MIT License listed at the github site. Had some Smalltalk using friends who really liked it.


Back in 2007, they refused to open the source, I think the authors just hated(!) the open source movement. Why so sudden change?


They actually said they'd be perfectly happy to open source it, provided they were paid:

https://web.archive.org/web/20080514032748/http://www.object...

I imagine that the value would have depreciated enormously in the nine years since then. I wonder if someone actually bought out the source, or whether they just gave up?


8-9 years isn't sudden.

I mean I know it feels like yesterday if you don't stop to think about it.


That depends on how old one is, I suppose. ;)


Well done. Dolphin ST is an excellent product.


How does this compare to Pharo?


Dolphin's aimed at traditional app development --- you can use it to produce standalone native-look-and-feel apps which you can deploy separately from the IDE. (Although I suspect that what you get is a minified VM image and a runtime rather than true offline compilation.)

I believe it has a decent following in banking and stockbroking environments, presumably because Smalltalk's traditionally good at RAD and it lets them knock out database frontends very quickly. Certainly, whenever you hear actual customers talk about it, they all seem to like it.


One of the major differences is that the Pharo VM is crossplatform (Linux, Windows and OSX), while the Dolphin VM only runs on Windows.

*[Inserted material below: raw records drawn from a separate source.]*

(* ===== verification/Price.v ===== *)
(** * Price: numbers and prices as the pages print them

    The pages print a listing's price with [formatPrice], an
    [Intl.NumberFormat('en-US', { style: 'currency', currency, ... })].
    Browse.tsx (lines 137-144), ListingDetail.tsx (lines 176-183) and
    CheckoutSuccess.tsx (lines 56-63) ask for whole units
    ([maximumFractionDigits: 0]); AdminListings.tsx (lines 186-192) only
    sets [minimumFractionDigits: 0] and so keeps up to the currency's two
    minor digits.  The listing form offers four currencies (CreateListing.tsx
    lines 46-51, [CURRENCIES]); for them the en-US data gives the prefixes
    "$", "€", "£" and "CHF" followed by a no-break space, and two minor
    digits.  Other currency codes depend on the locale data and give
    [None].  Rounding is [halfExpand] (ties away from zero), the default
    of [Intl.NumberFormat]; the integer part is grouped by threes with
    commas.  Numbers are exact rationals: the binary rounding of a
    JavaScript number is not modelled (Prelude.v).

    [String(n)] of an integer (the template literals of ListingDetail.tsx)
    is [Z_to_dec]. *)

From S2P Require Import Prelude Listings Checkout.

Local Open Scope string_scope.
Local Open Scope list_scope.

(** ** Decimal digits *)

Fixpoint uint_to_string (d : Decimal.uint) : string :=
  match d with
  | Decimal.Nil => EmptyString
  | Decimal.D0 d => String (Ascii.ascii_of_nat 48) (uint_to_string d)
  | Decimal.D1 d => String (Ascii.ascii_of_nat 49) (uint_to_string d)
  | Decimal.D2 d => String (Ascii.ascii_of_nat 50) (uint_to_string d)
  | Decimal.D3 d => String (Ascii.ascii_of_nat 51) (uint_to_string d)
  | Decimal.D4 d => String (Ascii.ascii_of_nat 52) (uint_to_string d)
  | Decimal.D5 d => String (Ascii.ascii_of_nat 53) (uint_to_string d)
  | Decimal.D6 d => String (Ascii.ascii_of_nat 54) (uint_to_string d)
  | Decimal.D7 d => String (Ascii.ascii_of_nat 55) (uint_to_string d)
  | Decimal.D8 d => String (Ascii.ascii_of_nat 56) (uint_to_string d)
  | Decimal.D9 d => String (Ascii.ascii_of_nat 57) (uint_to_string d)
  end.

(** [String(n)] of an integer. *)
Definition Z_to_dec (z : Z) : string :=
  match Z.to_int z with
  | Decimal.Pos d => uint_to_string d
  | Decimal.Neg d => String (Ascii.ascii_of_nat 45) (uint_to_string d)
  end.

(** ** [Intl.NumberFormat] for the form's currencies *)

(** [CURRENCIES] (CreateListing.tsx lines 46-51): value and label. *)
Definition CURRENCIES : list (string * string) :=
  [("USD", "USD ($)"); ("EUR", "EUR (€)"); ("GBP", "GBP (£)"); ("CHF", "CHF")].

Definition nbsp : string := String (Ascii.ascii_of_nat 194) (String (Ascii.ascii_of_nat 160) EmptyString).

(** The en-US prefix of a currency. *)
Definition currency_prefix (c : string) : option string :=
  if decide (c = "USD") then Some "$"
  else if decide (c = "EUR") then Some "€"
  else if decide (c = "GBP") then Some "£"
  else if decide (c = "CHF") then Some ("CHF" +:+ nbsp)
  else None.

(** Digits grouped by threes from the right, on the reversed digits. *)
Fixpoint group3 (ds : list Ascii.ascii) : list Ascii.ascii :=
  match ds with
  | a :: b :: c :: (_ :: _) as rest => a :: b :: c :: Ascii.ascii_of_nat 44 :: group3 rest
  | _ => ds
  end.

Definition group_thousands (s : string) : string :=
  String.string_of_list_ascii (rev (group3 (rev (String.list_ascii_of_string s)))).

(** [halfExpand] rounding of [x] to a multiple of [1/scale]: the number
    of [1/scale] units. *)
Definition round_half_expand (scale : Z) (x : Q) : Z :=
  if Qle_bool 0 x then js_round (x * inject_Z scale)%Q
  else (- js_round (- x * inject_Z scale))%Z.

(** [formatPrice] with [maximumFractionDigits: 0] (Browse, ListingDetail,
    CheckoutSuccess). *)
Definition formatPrice0 (price : Q) (currency : string) : option string :=
  (fun pre =>
     let n := round_half_expand 1 price in
     (if Qle_bool 0 price then "" else "-") +:+ pre +:+ group_thousands (Z_to_dec (Z.abs n)))
    <$> currency_prefix currency.

(** The minor digits of a number of cents, with [minimumFractionDigits: 0]:
    trailing zeros are dropped. *)
Definition cents_text (c : Z) : string :=
  if decide (c = 0)%Z then ""
  else if decide (Z.modulo c 10 = 0)%Z then "." +:+ Z_to_dec (c / 10)
  else "." +:+ (if decide (c < 10)%Z then "0" else "") +:+ Z_to_dec c.

(** [formatPrice] of AdminListings.tsx: up to two minor digits. *)
Definition formatPrice2 (price : Q) (currency : string) : option string :=
  (fun pre =>
     let n := Z.abs (round_half_expand 100 price) in
     (if Qle_bool 0 price then "" else "-") +:+ pre +:+
       group_thousands (Z_to_dec (n / 100)) +:+ cents_text (Z.modulo n 100))
    <$> currency_prefix currency.

(** ** Lemmas *)

Lemma Z_le_of_Q_lt (z k : Z) : (inject_Z z < inject_Z k + 1)%Q -> (z <= k)%Z.
Proof.
  intros H. assert (z < k + 1)%Z; [|lia].
  rewrite Zlt_Qlt, inject_Z_plus. exact H.
Qed.

(** The whole units and the cents of one price, both rounded half up,
    are at most half a unit apart. *)
Lemma round_units_cents_close (price : Q) :
  (Z.abs (100 * js_round (price * inject_Z 1) - js_round (price * 100)) <= 50)%Z.
Proof.
  change (inject_Z 1) with 1%Q.
  pose proof (js_round_upper (price * 1)) as H1. pose proof (js_round_lower (price * 1)) as H2.
  pose proof (js_round_upper (price * 100)) as H3. pose proof (js_round_lower (price * 100)) as H4.
  set (n := js_round (price * 1)) in *. set (u := js_round (price * 100)) in *.
  apply Z.abs_le. split.
  - enough (u - 100 * n <= 50)%Z by lia. apply Z_le_of_Q_lt.
    unfold Z.sub. rewrite inject_Z_plus, inject_Z_opp, inject_Z_mult. change (inject_Z 100) with 100%Q.
    change (inject_Z 50) with 50%Q. lra.
  - apply Z_le_of_Q_lt.
    unfold Z.sub. rewrite inject_Z_plus, inject_Z_opp, inject_Z_mult. change (inject_Z 100) with 100%Q.
    change (inject_Z 50) with 50%Q. lra.
Qed.

(** ** Properties *)

(** C14: the price a buyer sees is the price charged, to half a unit.  On
    the browse grid, the listing page and its purchase button, a
    non-negative price in one of the form's currencies is printed as its
    prefix and a whole number of units [n], grouped by threes; the
    session create-checkout opens charges [unit_amount] cents of the same
    price, and [100 * n] differs from it by at most 50 cents. *)
Theorem shown_price_charge_bound price c s :
  (0 <= price)%Q -> formatPrice0 price c = Some s ->
  exists pre n, currency_prefix c = Some pre /\ s = pre +:+ group_thousands (Z_to_dec n) /\
    (0 <= n)%Z /\ (Z.abs (100 * n - unit_amount price) <= 50)%Z.
Proof.
  intros Hp Hs. unfold formatPrice0 in Hs.
  destruct (currency_prefix c) as [pre|] eqn:Hc; [|discriminate].
  injection Hs as <-. unfold round_half_expand.
  assert (Qle_bool 0 price = true) as Hb by (by apply Qle_bool_iff). rewrite Hb.
  exists pre, (js_round (price * inject_Z 1)).
  pose proof (js_round_nonneg (price * inject_Z 1)) as Hn.
  split; [done|]. split; [rewrite Z.abs_eq; [done | apply Hn; change (inject_Z 1) with 1%Q; lra]|].
  split; [apply Hn; change (inject_Z 1) with 1%Q; lra | apply round_units_cents_close].
Qed.

(** ** Witnesses *)

Lemma shown_price_charge_bound_witness :
  formatPrice0 (125005 # 10) "USD" = Some "$12,501" /\ unit_amount (125005 # 10) = 1250050%Z.
Proof.
  split; [reflexivity|].
  destruct (shown_price_charge_bound (125005 # 10) "USD" "$12,501") as (pre & n & _ & _ & _ & _);
    [unfold Qle; simpl; lia | reflexivity |].
  reflexivity.
Defined.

should programming languages evolve

its nice to have FOSS implementations of things like smalltalk

but shouldnt we look more forward to languages such as rust, perl 6, go, red .... or at least ocaml and haskell

is this useful for anything beyond legacy systems?


I have one word for you: Seaside.

Stuff done in smalltalk still manages to stay far ahead of everything else. Most of our intranet stuff runs it, simply because doing simple form-sumbission stuff with many pages is so much faster and simpler to smash out in seaside.

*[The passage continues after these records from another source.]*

Fixpoint trim_start (s : string) : string :=
  match s with
  | String c r => if is_js_space c then trim_start r else s
  | EmptyString => EmptyString
  end.

Definition char_is (n : nat) (c : Ascii.ascii) : bool := (Ascii.nat_of_ascii c =? n)%nat.

(** An optional [-] (true) or [+]. *)
Definition take_sign (s : string) : bool * string :=
  match s with
  | String c r => if char_is 45 c then (true, r) else if char_is 43 c then (false, r) else (false, s)
  | EmptyString => (false, s)
  end.

Definition signed (neg : bool) (z : Z) : Z := if neg then (- z)%Z else z.

(** ** [parseInt] and [parseFloat] *)

(** A JavaScript number as the parsers return it. *)
Inductive JSNum := JNaN | JInf (neg : bool) | JFin (q : Q).

(** [parseInt] after the sign: [0x] or [0X] selects base 16, otherwise
    base 10; the longest prefix of digits, [None] ([NaN]) when empty. *)
Definition parse_int_body (neg : bool) (s1 : string) : option Z :=
  let '(base, dig, s2) :=
    match s1 with
    | String c (String x r) =>
        if char_is 48 c && (char_is 120 x || char_is 88 x) then (16%Z, hex_digit_of, r)
        else (10%Z, digit_of, s1)
    | _ => (10%Z, digit_of, s1)
    end in
  match take_digits dig s2 with
  | ([], _) => None
  | (ds, _) => Some (signed neg (digits_value base ds))
  end.

(** [parseInt(s)]: [None] is [NaN]. *)
Definition js_parseInt (s : string) : option Z :=
  let '(neg, s1) := take_sign (trim_start s) in parse_int_body neg s1.

(** [ip.fp] times ten to the [e]. *)
Definition decimal_value (ip fp : list nat) (e : Z) : Q :=
  (inject_Z (digits_value 10 (ip ++ fp)) / inject_Z (10 ^ Z.of_nat (length fp)) * Qpower 10 e)%Q.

The only downside is that people have started getting used to the backbutton actually working when doing stuff like that online.


Old doesn't necessarily mean bad. Smalltalk is almost unique - the only thing I'd really compare it to would be Erlang, and that's only at an underlying level.

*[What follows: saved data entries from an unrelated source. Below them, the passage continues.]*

(* ===== verification/Kyc.v ===== *)
(** * Kyc: the identity-verification edge functions

    The three functions of src/supabase/functions/ that move a profile's
    [kyc_status]: create-verification-session (the user starts a Stripe
    Identity session), stripe-identity-webhook (Stripe reports the outcome)
    and check-verification-status (the page polls after the redirect back).
    The state [KycState] is the [profiles] table and Stripe's list of
    verification sessions, most recent first.  The functions' guards reuse
    the authentication pieces of Checkout.v (the same code is repeated in
    each function).  [kyc_step] is the step relation of all three handlers
    on any input, from which the status machine's reachable states are
    characterised.

    The database writes are taken to succeed (the webhook's
    "Failed to update profile" path is not modelled), the webhook's body is
    taken as parsed (a body that is not JSON makes [JSON.parse] throw), and
    the clock readings of one call are one value [kenv_now]
    (check-verification-status reads [new Date()] twice, lines 91 and 97,
    a few microseconds apart). *)

From S2P Require Import Prelude Accounts Checkout.

Local Open Scope string_scope.
Local Open Scope list_scope.

(** ** State *)

Inductive session_status := vs_requires_input | vs_processing | vs_verified | vs_canceled.

#[export] Instance session_status_eq_dec : EqDecision session_status.
Proof. solve_decision. Defined.

(** A Stripe Identity verification session: id, status, [metadata.user_id]. *)
Record VSession := mkVSession {
  vs_id : string;
  vs_status : session_status;
  vs_user_id : option string
}.

Record KycState := mkKycState {
  ks_profiles : gmap string Profile;
  ks_sessions : list VSession        (* most recent first *)
}.

(** The environment of a call: the Stripe key, the auth service, the id
    and url Stripe gives a new session, and the time. *)
Record KycEnv := mkKycEnv {
  kenv_stripe_key : option string;
  kenv_get_user : string -> result string (option AuthUser);
  kenv_new_session : string * string;  (* id, url *)
  kenv_now : string
}.

Inductive KycBody :=
| KNull
| KSession (url session_id : string)
| KStatus (status : verification_status) (verified_at : option string)
| KReceived (error : option string)
| KError (msg : string) (status : option verification_status).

> should programming languages evolve

Smalltalk is more a syntax for lambda calculus and objects than a language; the language is all in the library which means it's constantly evolving. I don't have to wait for new versions of Smalltalk because I can add anything I want to it at any time. Smalltalk isn't legacy, it's just not popular; those are entirely different things.


From http://object-arts.com/

"It’s fairly clear that huge systems cannot be created using static typing. It’s just not feasible to assume that whenever a small type change is made, all other components that reference this type will be able to be recompiled."

"cannot be made"? really? heh.

"The World Wide Web is one such massive system that relies on dynamic binding at runtime in order to maintain flexibility and practicality.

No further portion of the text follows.